Collected data entries:
Lemma enter_copy noSquash a typ dir ctx ctx' t d ctx1 : D (aid a) → same_ctx ctx ctx' → enter_arg typeRefs any noSquash a typ dir ctx = Ret (inr (t, d, ctx1)) →
  ∃ ctx1', enter_arg typeRefs any noSquash (copy a) typ dir ctx' = Ret (inr (t, d, ctx1')) ∧ same_ctx ctx1 ctx1' ∧ TypeOf typeRefs a = Ret t.
Proof.
  intros Ha [A1 A2 A3] E. unfold enter_arg in *. inv_check E. injection E as <- <- <-. apply lift_inr in E0, E1. apply negb_true_iff, bool_decide_eq_false in Eb.
  eexists. split_and!; [| |done].
  - rewrite copy_aid, A1, bool_decide_eq_false_2 by (intros (y & Hy & Hin)%elem_of_map; apply Eb; assert (aid a = y) as -> by (apply Hinj; [done|by apply A3|done]); done). cbn [negb]. rewrite copy_TypeOf, E0. cbn [lift check_bind]. rewrite E1. cbn [lift check_bind].
    assert (Hd : ADir (copy a) = ADir a) by by destruct a. assert (Hr : ref (common (copy a)) = ref (common a)) by by destruct a. rewrite Hd, Hr, Eb0, Eb1, Eb2. reflexivity.
  - constructor; cbn [vc_args vc_uses]; [by rewrite set_map_union_L, set_map_singleton_L|done|]. intros x [->%elem_of_singleton|Hx]%elem_of_union; [done|by apply A3].
Qed.
Lemma uses_inv i l : ∀ us us1, validate_uses mem i l us = Ret (inr us1) →
  dom us1 = list_to_set l ∪ dom us ∧ ∀ u, u ∈ l → ∃ o, mem !! u = Some o ∧ res_Res o = Some i.
Proof.
  induction l as [|u l IH]; intros us us1 E; cbn [validate_uses] in E; inv_check E.
  - subst. split; [set_solver|by intros ? ?%not_elem_of_nil].
  - apply lift_inr in E0. unfold object in E0. destruct (mem !! u) as [o|] eqn:Eo; [|done]. injection E0 as ->. apply bool_decide_eq_true in Eb.
    destruct (IH (<[u := i]> us) us1 E) as [H1 H2].
    split; [rewrite H1, dom_insert_L; cbn; set_solver|]. intros x [->|Hx]%elem_of_cons; [eauto|by apply H2].
Qed.
Lemma uses_run i l us : (∀ u, u ∈ l → ∃ o, mem' !! u = Some o ∧ res_Res o = Some i) → ∃ us1, validate_uses mem' i l us = Ret (inr us1) ∧ dom us1 = list_to_set l ∪ dom us.
Proof.
  revert us. induction l as [|u l IH]; intros us Hl; cbn [validate_uses]; [exists us; split; [done|set_solver]|].
  destruct (Hl u) as (o & Ho & Er); [by left|]. unfold object. rewrite Ho. cbn [lift check_bind]. rewrite bool_decide_eq_true_2 by done.
  destruct (IH (<[u := i]> us)) as (us1 & E & Hd); [intros x Hx; apply Hl; by right|]. exists us1. split; [done|]. rewrite Hd, dom_insert_L. cbn. set_solver.
Qed.
Lemma result_copy r t ctx ctx1 ctx' : D (rid r) → links_in r → same_ctx ctx ctx' → validate_result typeRefs mem r t ctx = Ret (inr ctx1) →
  ∃ ctx1', validate_result typeRefs mem' (rename_result f r) t ctx' = Ret (inr ctx1') ∧ same_ctx ctx1 ctx1'.
Proof.
  intros Hr [Hu Hx] [A1 A2 A3] E. unfold validate_result in *. destruct t as [tc af d| | | | | | | | | | | |]; try done. inv_check E. subst ctx1.
  assert (Hl : ∀ u, u ∈ elements (uses r) → D u) by (intros u Hin%elem_of_elements; by apply Hu).
  destruct (uses_inv _ _ _ _ E0) as [Hdom Hall].
  destruct (uses_run (rid (rename_result f r)) (elements (uses (rename_result f r))) (vc_uses ctx')) as (us & Eus & Hus).
  { intros u Hin%elem_of_elements. cbn [rename_result uses] in Hin. apply elem_of_map in Hin as (y & -> & Hy). destruct (Hall y) as (o & Ho & Eo); [by apply elem_of_elements|].
    exists (rename_result f o). split; [apply Hmem; [by apply Hu|done]|]. cbn [rename_result res_Res]. by rewrite Eo. }
  rewrite Eus. cbn [check_bind]. change (res_Val (rename_result f r)) with (res_Val r). change (arg_dir (res_common (rename_result f r))) with (arg_dir (res_common r)).
  rewrite E1. cbn [check_bind]. rewrite Eb. rewrite rid_renamed.
  assert (Hlink : match res_Res (rename_result f r) with
    | Some x => guard! bool_decide (x ∈ vc_args ctx') else OutOfTreeResult; o ⇠ lift (object mem' x); guard! bool_decide (f (rid r) ∈ uses o) else BrokenLink; pass ()
    | None => pass () end = pass ()).
  { cbn [rename_result res_Res]. destruct (res_Res r) as [x|] eqn:Ex; [|done]. cbn [fmap option_fmap option_map]. inv_check E2. apply bool_decide_eq_true in Eb2, Eb3. apply lift_inr in E. unfold object in E |- *.
    destruct (mem !! x) as [o|] eqn:Eo; [|done]. injection E as ->. rewrite bool_decide_eq_true_2 by (rewrite A1; by apply elem_of_map_2). rewrite (Hmem x a3) by (by try apply Hx). cbn [lift check_bind rename_result uses].
    rewrite bool_decide_eq_true_2 by (by apply elem_of_map_2). done. }
  rewrite Hlink. cbn [pass check_bind].
  assert (Hemp : uses (rename_result f r) ≠ ∅ ↔ uses r ≠ ∅) by (cbn [rename_result uses]; split; intros H H'; apply H; [by rewrite H', set_map_empty|by eapply set_map_empty_inv]).
  rewrite (bool_decide_ext _ _ Hemp), Eb0. destruct (decide (uses r ≠ ∅)) as [Hne|Hne].
  - rewrite decide_True by (by apply Hemp). change (ArgSize typeRefs (AResult (rename_result f r))) with (ArgSize typeRefs (AResult r)). rewrite E3. cbn [check_bind]. rewrite Eb1. eexists. split; [reflexivity|].
    constructor; cbn [vc_args vc_uses]; [done| |done]. rewrite Hus, Hdom, A2, set_map_union_L. f_equal. cbn [rename_result uses]. rewrite !list_to_set_elements_L. done.
  - rewrite decide_False by (by rewrite Hemp). rewrite E3. cbn [check_bind]. rewrite Eb1. eexists. split; [reflexivity|].
    constructor; cbn [vc_args vc_uses]; [done| |done]. rewrite Hus, Hdom, A2, set_map_union_L. f_equal. cbn [rename_result uses]. rewrite !list_to_set_elements_L. done.
Qed.
Local Abbreviation vArg := (validateArg target typeRefs any unsafe ignoreTransient).
Definition copy_valid (noSquash : bool) (a : Arg) : Prop := inside a → ∀ typ dir ctx ctx1 ctx', same_ctx ctx ctx' → vArg mem noSquash a typ dir ctx = Ret (inr ctx1) →
  ∃ ctx1', vArg mem' noSquash (copy a) typ dir ctx' = Ret (inr ctx1') ∧ same_ctx ctx1 ctx1'.
Lemma fields_copy noSquash dir l : Forall (copy_valid noSquash) l → (∀ x, x ∈ l → inside x) → ∀ fields ctx ctx1 ctx', same_ctx ctx ctx' →
  (fix go (l : list Arg) (fields : list Field) (ctx : validCtx) : check validCtx :=
     match l, fields with x :: l, f :: fields => ctx ⇠ vArg mem noSquash x (FieldType f) (FieldDir f dir) ctx; go l fields ctx | _, _ => pass ctx end) l fields ctx = Ret (inr ctx1) →
  ∃ ctx1', (fix go (l : list Arg) (fields : list Field) (ctx : validCtx) : check validCtx :=
     match l, fields with x :: l, f :: fields => ctx ⇠ vArg mem' noSquash x (FieldType f) (FieldDir f dir) ctx; go l fields ctx | _, _ => pass ctx end) (copy <$> l) fields ctx' = Ret (inr ctx1') ∧ same_ctx ctx1 ctx1'.
Proof.
  induction 1 as [|x l Hx Hl IH]; intros Hin fields ctx ctx1 ctx' Hc E; [apply pass_inr in E as <-; by exists ctx'|]. destruct fields as [|g fields]; [apply pass_inr in E as <-; by exists ctx'|].
  apply check_bind_inr in E as (c1 & E1 & E2). destruct (Hx (Hin x ltac:(by left)) _ _ _ _ _ Hc E1) as (c1' & E1' & Hc1). cbn [fmap list_fmap]. cbv fix match beta. rewrite E1'. cbn [check_bind].
  eapply (IH (λ y Hy, Hin y (proj2 (elem_of_cons _ _ _) (or_intror Hy)))); [exact Hc1|exact E2].
Qed.
Lemma elems_copy noSquash dir e l : Forall (copy_valid noSquash) l → (∀ x, x ∈ l → inside x) → ∀ ctx ctx1 ctx', same_ctx ctx ctx' →
  (fix go (l : list Arg) (ctx : validCtx) : check validCtx := match l with x :: l => ctx ⇠ vArg mem noSquash x e dir ctx; go l ctx | [] => pass ctx end) l ctx = Ret (inr ctx1) →
  ∃ ctx1', (fix go (l : list Arg) (ctx : validCtx) : check validCtx := match l with x :: l => ctx ⇠ vArg mem' noSquash x e dir ctx; go l ctx | [] => pass ctx end) (copy <$> l) ctx' = Ret (inr ctx1') ∧ same_ctx ctx1 ctx1'.
Proof.
  induction 1 as [|x l Hx Hl IH]; intros Hin ctx ctx1 ctx' Hc E; [apply pass_inr in E as <-; by exists ctx'|].
  apply check_bind_inr in E as (c1 & E1 & E2). destruct (Hx (Hin x ltac:(by left)) _ _ _ _ _ Hc E1) as (c1' & E1' & Hc1). cbn [fmap list_fmap]. cbv fix match beta. rewrite E1'. cbn [check_bind].
  eapply (IH (λ y Hy, Hin y (proj2 (elem_of_cons _ _ _) (or_intror Hy)))); [exact Hc1|exact E2].
Qed.
Lemma address_copy addr vma res : validate_address target typeRefs unsafe addr vma (copy <$> res) = validate_address target typeRefs unsafe addr vma res.
Proof.
  unfold validate_address. assert (H : IsSpecial addr vma (copy <$> res) = IsSpecial addr vma res) by by destruct res. rewrite H. destruct res as [r|]; [|done]. cbn [fmap option_fmap option_map]. by rewrite copy_size.
Qed.
Lemma validateArg_copy noSquash a : copy_valid noSquash a.
Proof.
  induction a as [c v|c ad v r Hr|c d s|c l Hl|c o i t Ho|r] using Arg_nested_ind; intros Hin typ dir ctx ctx1 ctx' Hc E; cbn [validateArg] in E; apply check_bind_inr in E as ([[ty d1] c1] & En & E);
    (match type of En with enter_arg _ _ _ ?a _ _ _ = _ => destruct (enter_copy noSquash a typ dir ctx ctx' ty d1 c1) as (c1' & En' & Hc1 & Et); [apply Hin; rewrite arg_ids_children; by left|done|done|] end);
    cbn [copy_arg validateArg]; cbn [copy_arg] in En'; rewrite En'; cbn [check_bind].
  - apply check_bind_inr in E as (u & E1 & E2). apply pass_inr in E2 as <-. change (validate_const (rename_common f c) v ty) with (validate_const c v ty). rewrite E1. eexists. split; [reflexivity|done].
  - apply check_bind_inr in E as (c2 & E1 & E2). apply check_bind_inr in E2 as (u & E2 & E3). apply pass_inr in E3 as <-.
    assert (H : ∃ c2', match ty with
        | VmaType _ _ _ => match copy <$> r with Some _ => fail VmaWithData | None => pass c1' end
        | PtrType _ elem elemDir _ => ctx ⇠ match copy <$> r with Some r => vArg mem' noSquash r elem elemDir c1' | None => pass c1' end;
            guard! bool_decide (v = 0) else PointerWithSize; guard! bool_decide (ADir (PointerArg (rename_common f c) ad v (copy <$> r)) ≠ DirOut) else OutPointer; pass ctx
        | _ => fail PointerBadType end = Ret (inr c2') ∧ same_ctx c2 c2').
    { destruct ty as [| | | | | | | | | |pc e ed sq| |]; try done.
      - destruct r as [x|]; [done|]. apply pass_inr in E1 as <-. by exists c1'.
      - apply check_bind_inr in E1 as (c3 & E1 & E4). inv_check E4. subst c3. change (ADir (PointerArg (rename_common f c) ad v (copy <$> r))) with (ADir (PointerArg c ad v r)).
        destruct r as [x|]; cbn [fmap option_fmap option_map].
        + cbn in Hr. destruct (Hr ltac:(eapply inside_children; [exact Hin|by left]) e ed c1 c2 c1' Hc1 E1) as (c3' & E3' & Hc3). exists c3'. rewrite E3'. cbn [check_bind]. by rewrite Eb, Eb0.
        + apply pass_inr in E1 as <-. exists c1'. cbn [pass check_bind]. by rewrite Eb, Eb0. }
    destruct H as (c2' & E1' & Hc2). exists c2'. assert (Hres : match r with Some x => Some (copy x) | None => None end = copy <$> r) by by destruct r. rewrite !Hres. rewrite E1'. cbn [check_bind]. rewrite address_copy, E2. cbn. done.
  - apply check_bind_inr in E as (u & E1 & E2). apply pass_inr in E2 as <-. change (validate_data typeRefs unsafe (DataArg (rename_common f c) d s) (rename_common f c) d ty) with (validate_data typeRefs unsafe (DataArg c d s) c d ty). rewrite E1. eexists. split; [reflexivity|done].
  - assert (Hch : ∀ x, x ∈ l → inside x) by (intros x Hx; by eapply inside_children). destruct ty as [| | | | | | | | |ac e k lo hi| |sc fields al ov|]; try done.
    + apply guard_inr in E as [Eg E]. unfold len in *. rewrite length_fmap, Eg. by eapply elems_copy.
    + apply guard_inr in E as [Eg E]. rewrite length_fmap, Eg. by eapply fields_copy.
  - destruct ty as [| | | | | | | | | | | |uc fields]; try done. inv_check E. apply lift_inr in E0. rewrite Eb, Eb0, E0. cbn [lift check_bind].
    eapply Ho; [eapply inside_children; [exact Hin|by left]|exact Hc1|exact E].
  - eapply result_copy; [|apply Hin; by left|exact Hc1|exact E]. apply Hin. by left.
Qed.
Lemma validate_args_copy noSquash l : (∀ x, x ∈ l → inside x) → ∀ fields ctx ctx1 ctx', same_ctx ctx ctx' →
  validate_args target typeRefs any unsafe ignoreTransient mem noSquash l fields ctx = Ret (inr ctx1) →
  ∃ ctx1', validate_args target typeRefs any unsafe ignoreTransient mem' noSquash (copy <$> l) fields ctx' = Ret (inr ctx1') ∧ same_ctx ctx1 ctx1'.
Proof.
  induction l as [|x l IH]; intros Hin fields ctx ctx1 ctx' Hc E; [apply pass_inr in E as <-; by exists ctx'|]. destruct fields as [|g fields]; [apply pass_inr in E as <-; by exists ctx'|]. cbn [validate_args] in E.
  apply check_bind_inr in E as (c1 & E1 & E2). destruct (validateArg_copy noSquash x (Hin x ltac:(by left)) _ _ _ _ _ Hc E1) as (c1' & E1' & Hc1). cbn [fmap list_fmap validate_args]. rewrite E1'. cbn [check_bind].
  eapply IH; [intros y Hy; apply Hin; by right|exact Hc1|exact E2].
Qed.
Lemma copy_shape : keeps_shape copy.
Proof. constructor; [intros [| ? ? ? []| | | |]; cbn; eauto|by intros []]. Qed.
Definition call_inside (c : Call) : Prop := ∀ a, a ∈ call_roots c → inside a.
Lemma validateCall_copy m c ctx ctx1 ctx' : call_inside c → same_ctx ctx ctx' → validateCall target typeRefs any unsafe ignoreTransient mem m c ctx = Ret (inr ctx1) →
  ∃ ctx1', validateCall target typeRefs any unsafe ignoreTransient mem' m (copy_call f (rename_result f) c) ctx' = Ret (inr ctx1') ∧ same_ctx ctx1 ctx1'.
Proof.
  intros Hin Hc E. unfold validateCall in *. inv_check E. cbn [copy_call Props Args CRet]. rewrite Eb, Eb0, length_fmap, Eb1.
  destruct (validate_args_copy (NoSquash (Attrs m)) (Args c) (λ x Hx, Hin x (proj2 (elem_of_app _ _ _) (or_intror Hx))) _ _ _ _ Hc E0) as (c1' & -> & Hc1). cbn [check_bind].
  apply lift_inr in E1. destruct a0 as [u|]; [done|]. rewrite (like_checkConditions typeRefs any copy copy_shape (λ c0 v, ex_intro _ (rename_common f c0) eq_refl) c) by done. cbn [lift check_bind].
  unfold validateRet in *. cbn [copy_call CRet]. destruct (SysRet m) as [typ|], (CRet c) as [r|] eqn:Er; cbn [fmap option_fmap option_map]; try done; [|apply pass_inr in E as <-; by exists c1'].
  apply guard_inr in E as [Eg E]. cbn [rename_result res_Res res_Val OpDiv OpAdd]. assert (Hn : bool_decide (f <$> res_Res r = None) = bool_decide (res_Res r = None)) by (apply bool_decide_ext; by destruct (res_Res r)).
  rewrite Hn, Eg. eapply (validateArg_copy (NoSquash (Attrs m)) (AResult r)); [|exact Hc1|exact E]. apply Hin. unfold call_roots. rewrite Er. by left.
Qed.
Lemma validate_calls_copy l : ∀ ctx ctx1 ctx', (∀ c, Some c ∈ l → call_inside c) → same_ctx ctx ctx' → validate_calls target typeRefs any unsafe ignoreTransient mem l ctx = Ret (inr ctx1) →
  ∃ ctx1', validate_calls target typeRefs any unsafe ignoreTransient mem' (copy_calls f (rename_result f) l) ctx' = Ret (inr ctx1') ∧ same_ctx ctx1 ctx1'.
Proof.
  induction l as [|[c|] l IH]; intros ctx ctx1 ctx' Hin Hc E; cbn [validate_calls] in E; [apply pass_inr in E as <-; by exists ctx'| |done].
  destruct (Meta c) as [m|] eqn:Em; [|done]. apply check_bind_inr in E as (c1 & E1 & E2). destruct (validateCall_copy m c ctx c1 ctx') as (c1' & E1' & Hc1); [apply Hin; by left|done|done|].
  change (copy_calls f (rename_result f) (Some c :: l)) with (Some (copy_call f (rename_result f) c) :: copy_calls f (rename_result f) l). cbn [validate_calls]. change (Meta (copy_call f (rename_result f) c)) with (Meta c). rewrite Em, E1'. cbn [check_bind].
  eapply IH; [intros d Hd; apply Hin; by right|exact Hc1|exact E2].
Qed.
End renaming.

* [Assignment] Both end lines included, restate word for word the lines above from the line with "rewrite Eus. cbn" to the line with "assert (Hlink : match", and nothing else.

* [Solution]
  rewrite Eus. cbn [check_bind]. change (res_Val (rename_result f r)) with (res_Val r). change (arg_dir (res_common (rename_result f r))) with (arg_dir (res_common r)).
  rewrite E1. cbn [check_bind]. rewrite Eb. rewrite rid_renamed.
  assert (Hlink : match res_Res (rename_result f r) with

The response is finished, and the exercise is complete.